The book, discovered by librarians, was found in Saint-Omer near Calais and had not been touched for 200 years.

The folio has 36 of Shakespeare’s known plays. The book was printed in 1623, seven years after Shakespeare’s death. People are saying that the book is why his literacy legacy survived. It is the only remaining copy of 18 of the plays in there!

s2“The work has several pages missing including the title page,” quoted librarian Remy Cordonnier.

Mr Cordonnier told BBC News that he did not realise how significant his find was. “I did not instantly recognise the book as a book of value; it had been heavily used and was damaged. It had seen better days,” he said.

An expert on Shakespeare from the University of Nevada, who happened to be visiting the British Library, was contacted. Not surprisingly, they were very interested! The member of staff told the New York Times, “This is huge!”

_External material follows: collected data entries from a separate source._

(** * The incremental mode, in the specification's words

    These definitions follow the specification, not the code.  The
    nearest-preceding sample of a frame is "the latest raw sample not after
    the output frame's time"; the incremental trajectory is that of "a
    fresh CursorSmoother, reset to the first sample's position, [with]
    update [called] once per output frame with that frame's
    nearest-preceding target sample and fixed dt". *)

Module SpecResample.

Import Spring CursorSmoothing Incremental.

(** The latest sample of the stream whose [processTimeMs] is at most
    [frameTimeMs]; there is none when every sample is later. *)
Fixpoint nearestPrecedingSample (moves : list MouseMoveEvent)
    (frameTimeMs : R) : option MouseMoveEvent :=
  match moves with
  | [] => None
  | sample :: later =>
      match nearestPrecedingSample later frameTimeMs with
      | Some found => Some found
      | None =>
          if num_le (processTimeMs sample) frameTimeMs then Some sample
          else None
      end
  end.

(** The nearest-preceding samples of the given frames, when each frame
    has one. *)
Fixpoint specTargets (moves : list MouseMoveEvent) (frameDurationMs : R)
    (frames : list nat) : option (list MouseMoveEvent) :=
  match frames with
  | [] => Some []
  | frame :: frames' =>
      match nearestPrecedingSample moves (INR frame * frameDurationMs),
            specTargets moves frameDurationMs frames' with
      | Some target, Some targets => Some (target :: targets)
      | _, _ => None
      end
  end.

(** The fresh smoother, reset to the first sample's position. *)
Definition freshSmoother (first : MouseMoveEvent) (config0 : SpringConfig)
    : CursorSmoother :=
  reset (newCursorSmoother config0 DEFAULT_TELEPORT_THRESHOLD)
    (x first) (y first).

(** The incremental trajectory over [frameCount] output frames; it is
    defined when every frame has a nearest-preceding sample. *)
Definition specTrajectory (first : MouseMoveEvent)
    (rest : list MouseMoveEvent) (config0 : SpringConfig) (outputFps : R)
    (frameCount : nat) : option (list SmoothedPosition) :=
  let frameDurationMs := 1000 / outputFps in
  option_map (drive (freshSmoother first config0) (frameDurationMs / 1000))
    (specTargets (first :: rest) frameDurationMs (seq 0 frameCount)).

(** The amended target: the nearest-preceding sample, and the first
    sample for a frame that is earlier than every sample. *)
Definition nearestPrecedingOrFirst (first : MouseMoveEvent)
    (rest : list MouseMoveEvent) (frameTimeMs : R) : MouseMoveEvent :=
  match nearestPrecedingSample (first :: rest) frameTimeMs with
  | Some target => target
  | None => first
  end.

Definition amendedTrajectory (first : MouseMoveEvent)
    (rest : list MouseMoveEvent) (config0 : SpringConfig) (outputFps : R)
    (frameCount : nat) : list SmoothedPosition :=
  let frameDurationMs := 1000 / outputFps in
  drive (freshSmoother first config0) (frameDurationMs / 1000)
    (map (fun frame =>
            nearestPrecedingOrFirst first rest (INR frame * frameDurationMs))
       (seq 0 frameCount)).

End SpecResample.

(** * Repeated stepping

    What a caller's animation loop does with an unchanged target: the 2-D
    step, or [update] with the same event, once per tick; and what a
    frame of the batch output tells about the stream. *)

Module Repeated.

Import Spring CursorSmoothing.

Fixpoint stepSpring2DN (n : nat) (state : Spring2DState)
    (targetX targetY : R) (config : SpringConfig) (dt : R) : Spring2DState :=
  match n with
  | O => state
  | S n' =>
      stepSpring2DN n' (stepSpring2D state targetX targetY config dt)
        targetX targetY config dt
  end.

(** [n] calls [this.update(raw, dt)] in a row; the object after the last. *)
Fixpoint updateN (n : nat) (this : CursorSmoother) (raw : MouseMoveEvent)
    (dt : R) : CursorSmoother :=
  match n with
  | O => this
  | S n' => updateN n' (fst (update this raw dt)) raw dt
  end.

(** The frame [smoothed] reports the sample at [rawIndex] of [moves]. *)
Definition reports (moves : list MouseMoveEvent) (rawIndex : nat)
    (smoothed : SmoothedPosition) : Prop :=
  exists sample,
    nth_error moves rawIndex = Some sample /\
    rawX smoothed = x sample /\ rawY smoothed = y sample /\
    smoothedCursorId smoothed = cursorId sample.

End Repeated.

(** * The CursorOverlay component

    [CursorOverlay] of [src/components/editor/CursorOverlay.tsx] is a
    function from its props to the elements it renders.  Of these the
    model keeps what depends on the props: which cursor element is drawn,
    the numbers put in the [style] and line attributes, and the rounded
    coordinates shown by the debug panel.  [convertFileSrc] is the
    function of the Tauri API that turns a file path into an asset URL;
    nothing is assumed about it. *)

Module OverlayComponent.

Import CursorSmoothing CursorOverlay.

(** [CursorInfo] of [src/types/recording]; the component reads
    [imagePath], [hotspotX] and [hotspotY]. *)
Record CursorInfo : Type := mkCursorInfo {
  id : string;
  imagePath : string;
  hotspotX : R;
  hotspotY : R;
  width : R;
  height : R
}.

(** [cursors] is an object used as a map from cursor ids; a missing key
    reads as [undefined] ([None]). *)
Record CursorOverlayProps : Type := mkCursorOverlayProps {
  position : option SmoothedPosition;
  cursors : string -> option CursorInfo;
  cursorSize : R;
  videoWidth : R;
  videoHeight : R;
  containerWidth : R;
  containerHeight : R;
  showDebug : bool
}.

(** The smoothed cursor: the [img] with its [src], [left], [top] and the
    factor of its [scale(...)] transform, or the fallback [svg] arrow with
    its [left], [top], [width] and [height]. *)
Inductive CursorElement : Type :=
| CursorImage (src : string) (left top transformScale : R)
| FallbackArrow (left top arrowWidth arrowHeight : R).

(** The debug elements: the raw position dot, the line from the raw to
    the smoothed position, and the info panel with its rounded
    coordinates. *)
Record DebugElements : Type := mkDebugElements {
  dotLeft : R;
  dotTop : R;
  lineX1 : R;
  lineY1 : R;
  lineX2 : R;
  lineY2 : R;
  infoLeft : R;
  infoTop : R;
  smoothLabel : Z * Z;
  rawLabel : Z * Z
}.

Record Overlay : Type := mkOverlay {
  cursorElement : CursorElement;
  debugElements : option DebugElements
}.

(** [Math.round]: the nearest integer, halves going up. *)
Definition Math_round (v : R) : Z := Zfloor (v + 1 / 2).

(** A string is truthy when it is not empty. *)
Definition truthy (s : string) : bool := negb (String.eqb s EmptyString).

Mr. Cordonnier told the BBC: “It was very emotional to realise we had a copy of one of the most famous books in the world.”

The book has a few handwritten notes and these might show us how the plays were performed at the time of Shakespeare.

One of the handwritten notes about the play ‘Henry IV’ referred to changing “hostess to “host” and “wench” to “fellow”- suggesting the actor was the other gender.

This book is a truly amazing discovery and is an important link to the past.


Georgia, Year 7

Queen Elizabeth’s Grammar, Alford

2 Responses to Shakespeare Folio Found In French Library

  1. admin February 22, 2015 at 10:09 pm

    An amazing story, Georgia. (It’d be great if the French library allow the book to tour the UK, rather like Lincoln Cathedral allow its copy of the Magna Carta to leave Lincoln Castle and ‘tour’ overseas for others to marvel at.)

    YJA Senior Editor

  2. Emily February 23, 2015 at 4:02 pm

    WOW Georgia! Great article!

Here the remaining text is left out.